I have issues. I can't stay focused on one subject. I like and appreciate too many things to be crazy about just one thing. There's nothing I care a lot about except being honest. Blurting out random truths about myself is not a career.
I do care about humanity. I have ideas, yah, but I just don't know how to put them out there. I got zero confidence in anything I make.
So maybe this is why I'm just in this constant state of sadness. I'm lonely and directionless. I want to do something right now. I want to see changes. I want to be independent but every morning I wake up in my room, laying on my small, hard bed looking at the ceiling. Even when I sleep at my boyfriends house I still wake up in that bed. Everywhere I go I'm in that god damn bed. I can't paint. I don't want to eat. Just layers of heavy sheets over my crowded head. I hate my house. I hate what this place does to me. I want to be far from here. But I feel like there will always be someone following me.

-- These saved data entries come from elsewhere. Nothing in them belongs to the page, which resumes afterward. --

Lemma mlkem_agreement_witness :
  exists pk sk ct ss, MLKEM_NewKeyFromSeed Kyber512 3 kemSeed = Ret (pk, sk) /\
    MLKEM_EncapsulateTo Kyber512 pk (KyberPke.CiphertextSize Kyber512) SharedKeySize
      (Some zeroSeed) None = Ret (ct, ss) /\
    MLKEM_DecapsulateTo Kyber512 sk SharedKeySize ct = Ret ss.
Proof.
  destruct (returns_Ret _ zero_mlkem_returns) as [[pk sk] E].
  destruct (mlkem_key_ok Kyber512 3 kemSeed pk sk (zeros_bytes _) E) as (p & -> & Hok).
  destruct (mlkem_agreement Kyber512 3 kemSeed zeroSeed _ sk p (zeros_bytes _) E eq_refl (zeros_bytes _) eq_refl
    (zero_small_noise Kyber512 3 _ p zeroSeed _ Hok (zeros_bytes _) eq_refl)) as [(ct & ss & Ee & _ & _ & Ed) _].
  exists (mkKemPublicKey (Some p) (hashPk p)), sk, ct, ss. exact (conj E (conj Ee Ed)).
Defined.

(** C36: the keys of ML-KEM as bytes.  Public keys: a wrong size gives [ErrPubKeySize]; of the byte
    strings of the right size those with a coefficient that is not below [q] give [ErrPubKey], and
    the others a key that packs to the same bytes.  Private keys: a wrong size gives
    [ErrPrivKeySize]; with the right size the result is [ErrPrivKey] unless the stored hash is the
    SHA3-256 hash of the public key inside.  Keys that were generated are unpacked from their packed
    form, and the public key is the one that the private key holds. *)
Theorem mlkem_keys {H : Type} {Ops : XofOps H} {Laws : XofLaws H}
    (m : kmode) (fuel : nat) (buf : list Z) (Hbuf : bytes buf) :
  (length buf <> KyberPke.PublicKeySize m ->
     MLKEM_PublicKey_Unpack m fuel buf = Ret (inr ErrPubKeySize)) /\
  (length buf = KyberPke.PublicKeySize m -> forall p, PublicKey_Unpack m fuel buf = Ret p ->
     (~ Forall normal (Vec_Unpack m buf) -> MLKEM_PublicKey_Unpack m fuel buf = Ret (inr ErrPubKey)) /\
     (Forall normal (Vec_Unpack m buf) ->
        exists pk, MLKEM_PublicKey_Unpack m fuel buf = Ret (inl pk) /\ KemPublicKey_Pack pk = Ret buf)) /\
  (length buf <> KemPrivateKeySize m ->
     MLKEM_PrivateKey_Unpack m fuel buf = Ret (inr ErrPrivKeySize)) /\
  (length buf = KemPrivateKeySize m ->
     let pub := take (KyberPke.PublicKeySize m) (drop (KyberPke.PrivateKeySize m) buf) in
     let stored := take 32 (drop (KyberPke.PrivateKeySize m + KyberPke.PublicKeySize m) buf) in
     forall p, PublicKey_Unpack m fuel pub = Ret p ->
     (xof_stream Sha3_256 pub 0 32 <> stored ->
        MLKEM_PrivateKey_Unpack m fuel buf = Ret (inr ErrPrivKey)) /\
     (xof_stream Sha3_256 pub 0 32 = stored ->
        exists sk, MLKEM_PrivateKey_Unpack m fuel buf = Ret (inl sk) /\
          ksk_pk sk = Some p /\ ksk_hpk sk = stored)) /\
  (forall seed pk sk, bytes seed -> MLKEM_NewKeyFromSeed m fuel seed = Ret (pk, sk) ->
     KemPrivateKey_Public sk = pk /\
     exists b1 b2, KemPublicKey_Pack pk = Ret b1 /\ MLKEM_PublicKey_Unpack m fuel b1 = Ret (inl pk) /\
       KemPrivateKey_Pack sk = Ret b2 /\ MLKEM_PrivateKey_Unpack m fuel b2 = Ret (inl sk)).
Proof.
  split_and!.
  - intros N. unfold MLKEM_PublicKey_Unpack. by rewrite (proj2 (Nat.eqb_neq _ _) N).
  - intros L p E. destruct (PublicKey_UnpackMLKEM_spec m fuel buf Hbuf L p E) as [Y N].
    unfold MLKEM_PublicKey_Unpack. rewrite L, Nat.eqb_refl. cbn [negb]. split.
    + intros Hn. by rewrite (N Hn).
    + intros Hn. destruct (Y Hn) as (E1 & _ & E2). rewrite E1. cbn [mbind outcome_bind].
      rewrite digest_eq. cbn [mbind outcome_bind]. eexists. split; [exact eq_refl|].
      unfold KemPublicKey_Pack. cbn [kpk_pk deref mbind outcome_bind]. by rewrite E2.
  - intros N. unfold MLKEM_PrivateKey_Unpack. by rewrite (proj2 (Nat.eqb_neq _ _) N).
  - intros L pub stored p E. unfold MLKEM_PrivateKey_Unpack. rewrite L, Nat.eqb_refl. cbn [negb].
    fold pub. rewrite E. cbn [mbind outcome_bind]. rewrite digest_eq. cbn [mbind outcome_bind concat].
    rewrite app_nil_r, drop_drop. fold stored.
    assert (length stored = 32%nat) as Ls
      by (unfold stored; rewrite length_take, length_drop, L; unfold KemPrivateKeySize; lia).
    rewrite (copyInto_same 32 stored Ls). split; intros Hs.
    + by rewrite bool_decide_false.
    + rewrite bool_decide_true by done. cbn [negb]. by eexists.
  - intros seed pk sk Bs Hk.
    destruct (newKeyFromSeed_pair m fuel _ seed pk sk (MLKEM_gen m fuel) Bs Hk)
      as (_ & p & q & s & e & _ & [-> (z & -> & Bz & Lz) KP Hp] & _). split; [done|].
    exists (PublicKey_Pack p), (packedPrivate p q z). split_and!; [done| |done|].
    + by apply MLKEM_PublicKey_roundtrip.
    + apply MLKEM_PrivateKey_roundtrip; [done|exact (kp_sh _ _ _ _ _ KP)|done|done].
Qed.

Lemma mlkem_keys_witness :
  MLKEM_PublicKey_Unpack Kyber512 3 [] = Ret (inr ErrPubKeySize) /\
  MLKEM_PrivateKey_Unpack Kyber512 3 [] = Ret (inr ErrPrivKeySize) /\
  exists pk sk b, MLKEM_NewKeyFromSeed Kyber512 3 kemSeed = Ret (pk, sk) /\
    KemPrivateKey_Pack sk = Ret b /\ MLKEM_PrivateKey_Unpack Kyber512 3 b = Ret (inl sk).
Proof.
  destruct (mlkem_keys Kyber512 3 [] (Forall_nil_2 _)) as (F1 & _ & F3 & _ & F5).
  split; [apply F1; discriminate|]. split; [apply F3; discriminate|].
  destruct (returns_Ret _ zero_mlkem_returns) as [[pk sk] E].
  destruct (F5 kemSeed pk sk (zeros_bytes _) E) as (_ & b1 & b2 & _ & _ & E3 & E4).
  exists pk, sk, b2. exact (conj E (conj E3 E4)).
Defined.

(** ** Kyber *)

(** The Kyber KEM of round 3.  For a private key generated from a seed and any ciphertext of the
    right size, decapsulation returns the hash of [K || SHA3-256(ct)] where [K] is the first half of
    [SHA3-512(m' || H(pk))] for the decrypted message [m'] if encrypting [m'] again gives the same
    ciphertext, and the second half of the seed otherwise; for the ciphertext of an encapsulation
    whose message, the hash of the encapsulation seed, decrypts, this is the encapsulated key. *)
Theorem kyber_kem {H : Type} {Ops : XofOps H} {Laws : XofLaws H}
    (m : kmode) (fuel : nat) (seed : list Z) (pk : KemPublicKey) (sk : KemPrivateKey)
    (Hb : bytes seed) (Hk : Kyber_NewKeyFromSeed m fuel seed = Ret (pk, sk)) :
  exists p q, kpk_pk pk = Some p /\ ksk_sk sk = Some q /\
  (forall ct, bytes ct -> length ct = KyberPke.CiphertextSize m ->
   exists m' ct', DecryptTo m q ct = Ret m' /\
     (let kr := xof_stream Sha3_512 (m' ++ xof_stream Sha3_256 (PublicKey_Pack p) 0 32) 0 64 in
      EncryptTo m p m' (drop 32 kr) = Ret ct' /\
      Kyber_DecapsulateTo m sk SharedKeySize ct =
        Ret (xof_stream Shake256 ((if decide (ct = ct') then take 32 kr else drop 32 seed) ++
                                  xof_stream Sha3_256 ct 0 32) 0 32))) /\
  (forall encSeed, length encSeed = 32%nat -> decrypts m p q (xof_stream Sha3_256 encSeed 0 32) ->
   exists ct ss,
     Kyber_EncapsulateTo m pk (KyberPke.CiphertextSize m) SharedKeySize (Some encSeed) None = Ret (ct, ss) /\
     length ct = KyberPke.CiphertextSize m /\ length ss = SharedKeySize /\
     Kyber_DecapsulateTo m sk SharedKeySize ct = Ret ss).
Proof.
  destruct (newKeyFromSeed_pair m fuel _ seed pk sk (Kyber_gen m fuel) Hb Hk)
    as (L & p & q & s & e & Eg & KK & Esk). assert (KK' := KK). destruct KK' as [-> _ KP Hp].
  exists p, q. rewrite Esk. split_and!; [done|done|..].
  - intros ct Bct Lct. destruct (Kyber_DecapsulateTo_eq m fuel p q (drop 32 seed) ct)
      as (m2 & ct2 & Ed & _ & _ & Ee & E);
      [exact (kp_sh _ _ _ _ _ KP)|done|by apply Forall_drop|by rewrite length_drop, L|done|done|].
    exists m2, ct2. done.
  - intros es Les Hd. unfold Kyber_EncapsulateTo. rewrite EncapsulateTo_eq by done.
    destruct (kyberMessage_ok es) as [Bm Lm].
    destruct (publicOk_total m fuel p (kyberMessage es) (drop 32 (coinsOf p (kyberMessage es))) Hp Bm Lm)
      as (ct & Ee & Bc & Lc).
    assert (Kyber_encapsulate m (mkKemPublicKey (Some p) (hashPk p)) (KyberPke.CiphertextSize m) es =
      Ret (ct, kyberKdf (take 32 (coinsOf p (kyberMessage es))) ct)) as E
      by (by rewrite (Kyber_encapsulate_eq m fuel p es Hp), Ee).
    eexists _, _. split_and!; [exact E|done|apply xof_stream_length|]. rewrite <-Esk.
    exact (Kyber_agree m fuel _ _ p q s e es _ _ KK Hd E).
Qed.

Lemma zero_decrypts m fuel seed p q msg :
  NewKeyFromSeed m fuel seed = Ret (p, q) -> bytes msg -> length msg = 32%nat -> decrypts m p q msg.
Proof.
  intros E Bm Lm. destruct (NewKeyFromSeed_keyPair m fuel seed p q E) as [_ KP].
  apply (small_noise_decrypts m p q _ _ msg KP Bm Lm).
  apply (zero_small_noise m fuel); [by apply (NewKeyFromSeed_publicOk m fuel seed p q)|done|done].
Qed.

Lemma kyber_key_of {H : Type} {Ops : XofOps H} {Laws : XofLaws H} m fuel seed pk sk p q :
  bytes seed -> Kyber_NewKeyFromSeed m fuel seed = Ret (pk, sk) ->
  kpk_pk pk = Some p -> ksk_sk sk = Some q -> exists s, NewKeyFromSeed m fuel s = Ret (p, q).
Proof.
  intros Hb Hk Hp Hq. destruct (newKeyFromSeed_pair m fuel _ seed pk sk (Kyber_gen m fuel) Hb Hk)
    as (_ & p' & q' & s & e & Eg & [-> _ _ _] & ->). injection Hp as ->. injection Hq as ->.
  by apply Kyber_gen in Eg.
Qed.

Lemma kyber_kem_witness :
  exists pk sk ct ss, Kyber_NewKeyFromSeed Kyber512 3 kemSeed = Ret (pk, sk) /\
    Kyber_EncapsulateTo Kyber512 pk (KyberPke.CiphertextSize Kyber512) SharedKeySize
      (Some zeroSeed) None = Ret (ct, ss) /\
    Kyber_DecapsulateTo Kyber512 sk SharedKeySize ct = Ret ss.
Proof.
  destruct (returns_Ret _ zero_kyber_returns) as [[pk sk] E].
  destruct (kyber_kem Kyber512 3 kemSeed pk sk (zeros_bytes _) E) as (p & q & Hp & Hq & _ & F).
  destruct (kyber_key_of Kyber512 3 kemSeed pk sk p q (zeros_bytes _) E Hp Hq) as [s Es].
  destruct (F zeroSeed eq_refl (zero_decrypts Kyber512 3 s p q _ Es (xof_stream_bytes _ _ _ _)
    (xof_stream_length _ _ _ _))) as (ct & ss & E1 & _ & _ & E2).
  exists pk, sk, ct, ss. exact (conj E (conj E1 E2)).
Defined.

(** ** Hybrids *)

(** Keys are marshaled component by component. *)
Lemma hybrid_marshal {H : Type} {Ops : XofOps H} {Laws : XofLaws H} {R : Type}
    (A B : Scheme R) (LA : SchemeLaws A) (LB : SchemeLaws B) pk sk b1 b2 :
  hybridGood A B LA LB pk sk ->
  Pub_MarshalBinary (hybrid A B) pk = Ret (inl b1) -> Priv_MarshalBinary (hybrid A B) sk = Ret (inl b2) ->
  exists pk1 pk2 sk1 sk2 p1 p2 s1 s2,
    pub_first A B pk = Some pk1 /\ pub_second A B pk = Some pk2 /\
    priv_first A B sk = Some sk1 /\ priv_second A B sk = Some sk2 /\
    Pub_MarshalBinary A pk1 = Ret (inl p1) /\ Pub_MarshalBinary B pk2 = Ret (inl p2) /\
    Priv_MarshalBinary A sk1 = Ret (inl s1) /\ Priv_MarshalBinary B sk2 = Ret (inl s2) /\
    b1 = p1 ++ p2 /\ b2 = s1 ++ s2.
Proof.
  intros (pk1 & pk2 & sk1 & sk2 & -> & -> & G1 & G2) E1 E2.
  destruct (pub_roundtrip A LA _ _ G1) as (p1 & P1 & _). destruct (pub_roundtrip B LB _ _ G2) as (p2 & P2 & _).
  destruct (priv_roundtrip A LA _ _ G1) as (s1 & S1 & _). destruct (priv_roundtrip B LB _ _ G2) as (s2 & S2 & _).
  exists pk1, pk2, sk1, sk2, p1, p2, s1, s2. split_and!; try done.
  - cbn [Pub_MarshalBinary hybrid] in E1. unfold publicKey_MarshalBinary in E1. cbn [pub_first pub_second] in E1.
    rewrite P1, orError_Ret, P2 in E1. by injection E1.
  - cbn [Priv_MarshalBinary hybrid] in E2. unfold privateKey_MarshalBinary in E2. cbn [priv_first priv_second] in E2.
    rewrite S1, orError_Ret, S2 in E2. by injection E2.
Qed.

(** C10: the hybrid of two schemes that meet the contract of a KEM meets it too.  Keys derived from a
    seed and an encapsulation for them: ciphertext and shared key are the concatenations of those of
    the two schemes, each made from its own part of the SHAKE256 stream of the seed, and
    decapsulation returns the shared key whenever each of the two components does.  The encoding of a
    public or private key is that of the first component followed by that of the second, and is
    unmarshaled to the same key; an encapsulation seed, a ciphertext, a public or a private key of any
    other size than the sum (for seeds, the larger) of the two gives the error for it, and deriving
    keys from a seed of another size panics. *)
Theorem hybrid_contract {H : Type} {Ops : XofOps H} {Laws : XofLaws H} {R : Type}
    (A B : Scheme R) (LA : SchemeLaws A) (LB : SchemeLaws B)
    (seed : list Z) (pk : publicKey A B) (sk : privateKey A B)
    (Hb : bytes seed) (Hk : DeriveKeyPair (hybrid A B) seed = Ret (pk, sk)) :
  (forall es ct ss, bytes es ->
     EncapsulateDeterministically (hybrid A B) (Some pk) es = Ret (inl (ct, ss)) ->
     (exists pk1 pk2 ct1 ct2 ss1 ss2,
        pub_first A B pk = Some pk1 /\ pub_second A B pk = Some pk2 /\
        ct = ct1 ++ ct2 /\ ss = ss1 ++ ss2 /\
        length ct1 = Kem.CiphertextSize A /\ length ct2 = Kem.CiphertextSize B /\
        let n1 := Kem.EncapsulationSeedSize A in
        EncapsulateDeterministically A (Some pk1) (xof_stream Shake256 es 0 n1) = Ret (inl (ct1, ss1)) /\
        EncapsulateDeterministically B (Some pk2)
          (xof_stream Shake256 es n1 (Kem.EncapsulationSeedSize B)) = Ret (inl (ct2, ss2))) /\
     (hybridReliable A B LA LB pk sk es -> Decapsulate (hybrid A B) (Some sk) ct = Ret (inl ss))) /\
  (exists b1 b2, Pub_MarshalBinary (hybrid A B) pk = Ret (inl b1) /\
     length b1 = (Kem.PublicKeySize A + Kem.PublicKeySize B)%nat /\
     UnmarshalBinaryPublicKey (hybrid A B) b1 = Ret (inl pk) /\
     Priv_MarshalBinary (hybrid A B) sk = Ret (inl b2) /\
     length b2 = (Kem.PrivateKeySize A + Kem.PrivateKeySize B)%nat /\
     UnmarshalBinaryPrivateKey (hybrid A B) b2 = Ret (inl sk) /\
     Priv_Public (hybrid A B) sk = Ret pk /\
     exists pk1 pk2 sk1 sk2 p1 p2 s1 s2,
       pub_first A B pk = Some pk1 /\ pub_second A B pk = Some pk2 /\
       priv_first A B sk = Some sk1 /\ priv_second A B sk = Some sk2 /\
       Pub_MarshalBinary A pk1 = Ret (inl p1) /\ Pub_MarshalBinary B pk2 = Ret (inl p2) /\
       Priv_MarshalBinary A sk1 = Ret (inl s1) /\ Priv_MarshalBinary B sk2 = Ret (inl s2) /\
       b1 = p1 ++ p2 /\ b2 = s1 ++ s2) /\
  (forall l,
     (length l <> Nat.max (Kem.SeedSize A) (Kem.SeedSize B) -> DeriveKeyPair (hybrid A B) l = Panic) /\
     (length l <> Nat.max (Kem.EncapsulationSeedSize A) (Kem.EncapsulationSeedSize B) ->
        EncapsulateDeterministically (hybrid A B) (Some pk) l = Ret (inr ErrSeedSize)) /\
     (length l <> (Kem.CiphertextSize A + Kem.CiphertextSize B)%nat ->
        Decapsulate (hybrid A B) (Some sk) l = Ret (inr ErrCiphertextSize)) /\
     (length l <> (Kem.PublicKeySize A + Kem.PublicKeySize B)%nat ->
        UnmarshalBinaryPublicKey (hybrid A B) l = Ret (inr ErrPubKeySize)) /\
     (length l <> (Kem.PrivateKeySize A + Kem.PrivateKeySize B)%nat ->
        UnmarshalBinaryPrivateKey (hybrid A B) l = Ret (inr ErrPrivKeySize))).
Proof.
  pose (L := hybrid_laws A B LA LB). pose proof (derive_good _ L seed pk sk Hb Hk) as G.
  assert (forall a b, largerSize a b = Nat.max a b) as Emax
    by (intros a b; unfold largerSize; destruct (Nat.ltb_spec b a); lia).
  split_and!.
  - intros es ct ss Bes E. split; [|intros Hr; exact (agreement _ L pk sk es ct ss G Bes Hr E)].
    destruct G as (pk1 & pk2 & sk1 & sk2 & -> & -> & G1 & G2).
    destruct (hybrid_encaps_Ret A B pk1 pk2 es ct ss E) as (ct1 & ss1 & ct2 & ss2 & -> & -> & E1 & E2).
    destruct (encaps_result A LA _ _ _ _ _ G1 (xof_stream_bytes _ _ _ _) E1) as [[_ L1] _].
    destruct (encaps_result B LB _ _ _ _ _ G2 (xof_stream_bytes _ _ _ _) E2) as [[_ L2] _].
    by exists pk1, pk2, ct1, ct2, ss1, ss2.
  - destruct (pub_roundtrip _ L pk sk G) as (b1 & M1 & _ & L1 & U1).
    destruct (priv_roundtrip _ L pk sk G) as (b2 & M2 & _ & L2 & U2).
    exists b1, b2. split_and!; [done..| |by apply (hybrid_marshal A B LA LB)]. exact (public_of _ L pk sk G).
  - intros l. rewrite <-!Emax. split_and!.
    + exact (derive_size _ L l).
    + exact (encaps_size _ L (Some pk) l).
    + exact (decaps_size _ L (Some sk) l).
    + exact (pub_size _ L l).
    + exact (priv_size _ L l).
Qed.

My mother is crazy and controlling. My father is religious and nosey. I'm going insane. I've dealt with it too long. Sure their intentions are good but it doesn't make what they do ok. Suffocating is a good word. So is drowning.
It's weird being held captive by your past choices. I don't have poor enough self esteem to say I deserve this. Why should I be different from anyone else? I can't say things like, "Everyone deserves to be happy except me." I deserve to be happy. I've been sad all my life. A lot of the time I don't see any break from this. Inhale and I exhale. That's all I do. Every day is a slap in the face. I take it hoping eventually I can be free from all this. Study here and there trying not to wander off into some strange fiction my minds creates.
I'm tired. Back to sleep. Tomorrow I will wake up feeling different. Maybe I wont feel so terrible tomorrow.